Polluted Ile-de-France eggs harmful to health? Distraught consumers

At the end of the garden, behind a beautiful house, Sousou, Blanchette and Chaussette frolic in their chicken coop. From 3 hens, Alexis went to 6 hens, barely two weeks ago… Bad timing! Since yesterday, Thursday April 20, the health authorities have temporarily recommended not to eat domestic eggs from the Ile-de-France, potentially contaminated with persistent pollutants.

Urban producers waiting for a solution

The father of the family fears the disappointment and frustration of his relatives: “I have not yet spoken to the children, nor to my wife. I am waiting for the beginning of a solution or the beginning of an answer, before putting the subject on the table”, he explains at the microphone of Europe 1. Thanks to its 3 hens, the family produces around 200 eggs per year for its personal consumption.

But, the time to clear things up, no more homemade eggs on the plates: “For the children, we don’t want to take this risk. We will try to see what the alternatives are, do we can have our hens tested, for example? To find out if we are really concerned by this problem”.

“I don’t find it very sensible”

Installers of urban poultry houses also wonder. Tanguy Lorphelin is director of the company To each his own hen. Since the provisional recommendation of the ARS, he has received several calls from customers worried about knowing the procedure to follow, by telephone or on the networks.

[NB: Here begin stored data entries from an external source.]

Lemma fast_found : dp_maxPrefixLen d <= 64 -> matchOpcodeFast d code (BitsLeft code) = Ok found.
Proof.
  intros Hm. unfold matchOpcodeFast, opcodeDispatchIndexBits.
  set (p := if BitsLeft code <? 16 then BitsLeft code else 16).
  assert (Hp : p = Z.min (BitsLeft code) 16) by (subst p; destruct (Z.ltb_spec (BitsLeft code) 16); lia).
  rewrite preload by lia. pose proof (index_at p Hp) as Hi. cbv zeta in Hi. rewrite Hi. rewrite found_split.
  destruct (follow (padded bs 0 16) (dp_root d) None) as [[n|] m]; [|done].
  destruct ((p <? BitsLeft code) && (p <? dp_maxPrefixLen d)) eqn:Hc.
  - set (p' := if BitsLeft code <? dp_maxPrefixLen d then _ else _).
    assert (Hp' : p' = Z.min (BitsLeft code) (dp_maxPrefixLen d)) by (subst p'; destruct (Z.ltb_spec (BitsLeft code) (dp_maxPrefixLen d)); lia).
    rewrite preload, rest_bits by lia. done.
  - rewrite rest_bits; [done|lia|]. apply andb_false_iff in Hc. rewrite !Z.ltb_ge in Hc. lia.
Qed.

Lemma match_found : matchOpcode d code = Ok found.
Proof.
  unfold matchOpcode. destruct (Z.eqb_spec (BitsLeft code) 0); [lia|].
  destruct (Z.leb_spec (dp_maxPrefixLen d) 64); [now apply fast_found|apply slow_found].
Qed.

(** The path may as well go on with any number of zeros. *)
Lemma found_longest k : (maxLen <= length bs + k)%nat -> longest (entry_at (dp_root d)) (bs ++ replicate k false) found.
Proof.
  intros Hk. unfold found. rewrite <-(take_padded bs maxLen (length bs + k)) by lia.
  rewrite <-follow_deep, padded_full by (rewrite ?length_padded; done || lia). apply follow_longest.
Qed.

End lookup.

(** ** Registration *)

Section registration.
Context {E : Type}.
#[local] Abbreviation table := (gmap (list bool) E).

(** The dispatch holds exactly the entries of a map. *)
Record dispatch_ok (T : table) (d : opcodeDispatch E) : Prop := {
  ok_entries : forall p, entry_at (dp_root d) p = T !! p;
  ok_max : 0 <= dp_maxPrefixLen d <= 1023;
  ok_depth : depth_ok (dp_root d) (Z.to_nat (dp_maxPrefixLen d));
  ok_index : length (dp_index d) = Z.to_nat (2 ^ opcodeDispatchIndexBits);
}.

Lemma new_dispatch_ok : dispatch_ok ∅ newOpcodeDispatch.
Proof.
  split; [intros p; apply entry_at_new|cbn; lia|done|]. unfold newOpcodeDispatch. cbn [dp_index]. apply length_replicate.
Qed.

Lemma addPrefix_ok T d s e : dispatch_ok T d -> swf s ->
  exists d', addPrefix s e d = (Ok tt, d') /\ dispatch_ok (<[sbits s := e]> T) d'.
Proof.
  intros [He Hm Hd Hi] Hs. pose proof (len_sbits _ Hs) as Hl. pose proof (BitsLeft_eq _ Hs). destruct (swf_bits _ Hs). pose proof (swf_end _ Hs).
  unfold addPrefix. rewrite bind_get. rewrite loadSlice_run by (done || lia). destruct (Z.ltb_spec (BitsLeft s) (BitsLeft s)); [lia|].
  cbn [fst]. rewrite bind_lift. rewrite (bits_at_eq _ (sbits s) 0).
  2:{ intros i Hin. unfold bitAt. rewrite Bytes.index_ok by (unfold len; rewrite length_pack; lia). cbn [mbind outcome_bind].
      eexists. split; [done|]. rewrite land_bit, bit_pack, Nat2Z.id by lia. replace (window _ _ _) with (sbits s) by (unfold sbits; f_equal; lia).
      now destruct (nth i (sbits s) false). }
  rewrite bind_lift. eexists. split; [reflexivity|].
  replace (padded (sbits s) 0 (Z.to_nat (BitsLeft s))) with (sbits s).
  2:{ replace (Z.to_nat (BitsLeft s)) with (length (sbits s) + 0)%nat by (unfold len in Hl; lia). rewrite padded_full. cbn. now rewrite app_nil_r. }
  split; cbn [dp_root dp_maxPrefixLen dp_index]; [| | |done].
  - intros p. rewrite entry_at_add. destruct (decide (sbits s = p)) as [-> |]; [now rewrite lookup_insert_eq|].
    now rewrite lookup_insert_ne.
  - destruct (Z.ltb_spec (dp_maxPrefixLen d) (BitsLeft s)); lia.
  - apply depth_ok_add.
    + eapply depth_ok_le; [exact Hd|]. destruct (Z.ltb_spec (dp_maxPrefixLen d) (BitsLeft s)); lia.
    + unfold len in Hl. destruct (Z.ltb_spec (dp_maxPrefixLen d) (BitsLeft s)); lia.
Qed.

(** The dispatches of all versions hold the maps [Ts]. *)
Definition all_ok (Ts : nat -> table) (ds : list (opcodeDispatch E)) : Prop :=
  length ds = Z.to_nat (MaxSupportedGlobalVersion + 1) /\ forall v d, ds !! v = Some d -> dispatch_ok (Ts v) d.

Lemma all_ok_ext Ts Ts' ds : all_ok Ts ds -> (forall v, (v < Z.to_nat (MaxSupportedGlobalVersion + 1))%nat -> Ts v = Ts' v) -> all_ok Ts' ds.
Proof.
  intros [Hl Hok] Heq. split; [done|]. intros v d Hv. rewrite <-Heq; [now apply Hok|].
  rewrite <-Hl. now apply lookup_lt_Some in Hv.
Qed.

Lemma add_at_ok Ts ds v s e :
  all_ok Ts ds -> swf s -> (v < Z.to_nat (MaxSupportedGlobalVersion + 1))%nat ->
  exists ds', add_at v s e ds = (Ok tt, ds') /\ all_ok (fun w => if decide (w = v) then <[sbits s := e]> (Ts w) else Ts w) ds'.
Proof.
  intros [Hl Hok] Hs Hv. unfold add_at. rewrite bind_get.
  destruct (lookup_lt_is_Some_2 ds v) as [d Hd]; [lia|]. rewrite Hd, bind_lift.
  destruct (addPrefix_ok _ d s e (Hok _ _ Hd) Hs) as (d' & Hr & Hok').
  rewrite (run_Ok _ _ _ _ Hr), bind_lift. eexists. split; [reflexivity|]. split; [now rewrite length_insert|].
  intros w dw. cbn [snd]. destruct (decide (w = v)) as [-> | Hne].
  - rewrite list_lookup_insert_eq by lia. intros [= <-]. done.
  - rewrite list_lookup_insert_ne by done. apply Hok.
Qed.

“We could be recommended not to eat products from Île-de-France in the end. I find that it is not very sensible. The air we breathe, we know, is polluted. ‘We’re going to be told not to breathe? No.’ he laments. “It’s a shame, because I think it’s a beautiful movement to reclaim your diet”.

The regional health agency must deliver its final analysis at the end of June. For all practical purposes, the Ministry of Health publishes a “Little guide to safe self-consumption”.